In an interview with CNN on Feb. 13, Robert Redfield, director of the Centers for Disease Control and Prevention (CDC), said, “Right now we’re in an aggressive containment mode.” He added that “this virus is probably with us beyond this season, beyond this year, and I think eventually the virus will find a foothold and we will get community-based transmission.”
Dr. Nancy Messonnier, the director of the CDC’s National Center for Immunization and Respiratory Diseases, recently confirmed that the CDC is taking steps to prepare for the coronavirus to “take a foothold in the U.S.”
Along with communicating with health care facilities and resources, Messonnier says that the CDC is in constant talks with the medical supplies manufacturers, distributors and other health care partners to ensure there are plenty of preventative devices like masks and gloves available in the U.S. in the event of a larger outbreak.
Some of these partners have reported higher demand for N95 face masks and respirators.
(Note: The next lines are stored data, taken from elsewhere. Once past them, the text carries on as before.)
(** ** Spacing *)

Lemma spacedb_spaced (ps : list Pipe) : spacedb ps = true -> spaced ps.
Proof.
  unfold spacedb, spaced. intros H p q Hp Hq.
  rewrite forallb_forall in H. specialize (H p Hp).
  rewrite forallb_forall in H. specialize (H q Hq).
  apply orb_true_iff in H. destruct H as [H | H].
  - left. apply Z.eqb_eq. exact H.
  - right. apply Z.ltb_lt. exact H.
Qed.

Lemma spaced_rects (l l' : list Pipe) :
  map pipe_rect l = map pipe_rect l' -> spaced l' -> spaced l.
Proof.
  intros E H p q Hp Hq.
  assert (forall r, In r l -> exists r', In r' l' /\ pipe_rect r' = pipe_rect r)
    as Hex.
  { intros r Hr.
    assert (In (pipe_rect r) (map pipe_rect l')) as Hr'
        by (rewrite <- E; apply in_map; exact Hr).
    apply in_map_iff in Hr'. destruct Hr' as (r' & Er & Hin). eauto. }
  destruct (Hex p Hp) as (p' & Hp' & <-).
  destruct (Hex q Hq) as (q' & Hq' & <-).
  apply H; assumption.
Qed.

(** ** No pipe is marked ahead of the wolf *)

Lemma update_score_marks (g : Game) :
  pipe_group (Game._update_score g) = pipe_group g \/
  exists k fp,
    min_centerx (pipe_group g) = Some (k, fp) /\
    Rect.right (pipe_rect fp) < Rect.centerx (rect (wolf g)) /\
    pipe_group (Game._update_score g) = mark_pair (cx fp) (pipe_group g).
Proof.
  destruct (update_score_pipes g) as [H | (k & fp & Hmin & Hp)];
    [left; exact H|].
  destruct (Z.gtb_spec (Rect.centerx (rect (wolf g)))
                       (Rect.right (pipe_rect fp))) as [Hgt | Hle].
  - right. exists k, fp. auto.
  - left. unfold Game._update_score. rewrite Hmin. cbv zeta.
    destruct (Z.gtb_spec (Rect.centerx (rect (wolf g)))
                         (Rect.right (pipe_rect fp))); [lia|].
    rewrite andb_false_r. reflexivity.
Qed.

Lemma update_unscored_ahead (A : Assets) (g : Game) (i : Input) :
  well_formed A g ->
  spaced (pipe_group (Game.update A g i)) ->
  unscored_ahead g -> unscored_ahead (Game.update A g i).
Proof.
  intros Hwf Hsp H. unfold Game.update in *. destruct (state g) eqn:E.
  - exact H.
  - unfold Game._update_playing in *.
    set (b := Game.before_collisions A g i) in *.
    destruct (check_collisions_keeps A b) as (Ew & Ep & _).
    set (c := Game._check_collisions A b) in *.
    pose proof (before_collisions_well_formed A g i Hwf) as [Hx Hok].
    fold b in Hx, Hok. rewrite <- Ew in Hx. rewrite <- Ep in Hok.
    assert (unscored_ahead c) as Hc.
    { intros p Hp Hs. rewrite Ep in Hp. unfold b in Hp.
      rewrite before_collisions_pipes in Hp. cbv zeta in Hp.
      apply in_app_or in Hp. destruct Hp as [Hp | Hp].
      - apply group_update_in in Hp. destruct Hp as (q & Hq & ->).
        destruct (moved_fields q 1) as (_ & _ & HR & _ & HS).
        rewrite HS in Hs. specialize (H q Hq Hs).
        rewrite HR. unfold Config.SCROLL_SPEED. lia.
      - destruct (_ >? Config.PIPE_FREQUENCY); [|destruct Hp].
        rewrite pipe_init_top, pipe_init_bottom in Hp.
        destruct Hp as [<- | [<- | []]]; discriminate Hs. }
    assert (spaced (pipe_group c)) as Hspc
        by (apply (spaced_rects _ _ (eq_sym (update_score_rects c)) Hsp)).
    unfold unscored_ahead at 1.
    destruct (update_score_marks c) as [-> | (k & fp & Hmin & Hlt & ->)];
      [exact Hc|].
    intros p' Hp' Hs'. unfold mark_pair in Hp'. apply in_map_iff in Hp'.
    destruct Hp' as (p & <- & Hp).
    destruct (Z.ltb_spec (Z.abs (cx p - cx fp)) 10) as [Hnear | Hfar];
      [|apply Hc; assumption].
    change (Rect.right (pipe_rect (Pipe.set_scored p)))
      with (Rect.right (pipe_rect p)).
    assert (In fp (pipe_group c)) as Hfp.
    { apply min_centerx_split in Hmin.
      destruct Hmin as (l1 & l2 & -> & _). apply in_or_app. right. left.
      reflexivity. }
    rewrite Forall_forall in Hok.
    assert (rect_ok A (pipe_rect p)) as [Hpw _]
        by (apply Hok; apply in_map; exact Hp).
    assert (rect_ok A (pipe_rect fp)) as [Hfw _]
        by (apply Hok; apply in_map; exact Hfp).
    specialize (Hspc p fp Hp Hfp).
    unfold Rect.centerx, Rect.left, Rect.right in *.
    rewrite Hpw, Hfw in *. lia.
  - pose proof (update_game_over_spec A g i) as Hs. cbv zeta in Hs.
    unfold unscored_ahead.
    destruct (snd (Button.update _ _ _)).
    + destruct Hs as (_ & -> & _). intros p [].
    + destruct Hs as (_ & -> & _). exact H.
Qed.

Lemma tick_unscored_ahead (A : Assets) (g : Game) (i : Input) :
  well_formed A g ->
  spaced (pipe_group (fst (Game.tick A g i))) ->
  unscored_ahead g -> unscored_ahead (fst (Game.tick A g i)).
Proof.
  unfold Game.tick.
  destruct (handle_events_wolf A g (events i) (event_ticks i))
    as (Hw & Hp & _).
  destruct (Game.handle_events A g (events i) (event_ticks i)) as [g1 r].
  cbn [fst] in *. intros [Hc Hf] Hsp H.
  apply update_unscored_ahead.
  - split; [rewrite Hw | rewrite Hp]; assumption.
  - exact Hsp.
  - unfold unscored_ahead. rewrite Hp. exact H.
Qed.

(** In a session whose groups are spaced up to pass [n], no pipe is marked
    ahead of the wolf up to pass [n]. *)
Lemma session_unscored_ahead (A : Assets) (inputs : list Input) (n : nat) :
  (forall j, (j <= n)%nat ->
             spaced (pipe_group (Game.run A (firstn j inputs)))) ->
  forall j, (j <= n)%nat -> unscored_ahead (Game.run A (firstn j inputs)).
Proof.
  intros Hsp. induction j as [|j IH]; intros Hj.
  - intros p [].
  - destruct (run_next A inputs j) as [E | (i & E)]; rewrite E.
    + apply IH. lia.
    + apply tick_unscored_ahead.
      * apply run_well_formed.
      * rewrite <- E. apply Hsp. exact Hj.
      * apply IH. lia.
Qed.

(** ** Following a pipe *)

Lemma update_tracks (A : Assets) (h : Game) (i : Input) (P : Pipe) :
  state h = PLAYING ->
  In (pipe_rect P) (map pipe_rect (pipe_group h)) ->
  0 <= Rect.right (pipe_rect (moved P 1)) ->
  In (pipe_rect (moved P 1)) (map pipe_rect (pipe_group (Game.update A h i))).
Proof.
  intros Hs Hin Hon. unfold Game.update. rewrite Hs.
  unfold Game._update_playing. rewrite update_score_rects.
  rewrite (proj1 (proj2 (check_collisions_keeps A _))).
  rewrite before_collisions_pipes. cbv zeta.
  rewrite map_app. apply in_or_app. left.
  apply in_map_iff in Hin. destruct Hin as (q & Eq & Hq).
  assert (moved q 1 = mkPipe (flipped q) (pipe_rect (moved P 1)) (scored q))
    as Em by (unfold moved; rewrite Eq; reflexivity).
  apply in_map_iff. exists (moved q 1). split; [rewrite Em; reflexivity|].
  rewrite group_update_filter. apply filter_In. split.
  - apply (in_map (fun p => moved p 1)). exact Hq.
  - rewrite Em. cbn [pipe_rect]. apply Z.leb_le. exact Hon.
Qed.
She also took the time to explain the CDC’s recommended use of any preventative supplies, especially face masks. Because the virus isn’t spreading through the community in the U.S., Messonnier only advises using face masks if “you are sick or under investigation and not hospitalized,” before one enters a health care provider’s office, or when caring for a potential infected patient.
When alone and at home, however, Messonnier says that people do not need to wear a mask.
She also confirmed that 195 people from Wuhan have completed the 14 day quarantine and left the March Air Reserve Base to be self-monitored with the help of state and local health authorities.
Additionally, amid reports of poor treatment of quarantined individuals and the military staff tending to them, Messonnier stated that the individuals discharged “pose no health threat to their surrounding communities or the community they will return to.”
After the CDC confirmed that a lab error led to the accidental discharge of an infected patient from a San Diego hospital, Messionnier told reporters that the CDC and other health officials are adding “additional quality controls” to keep patients organized.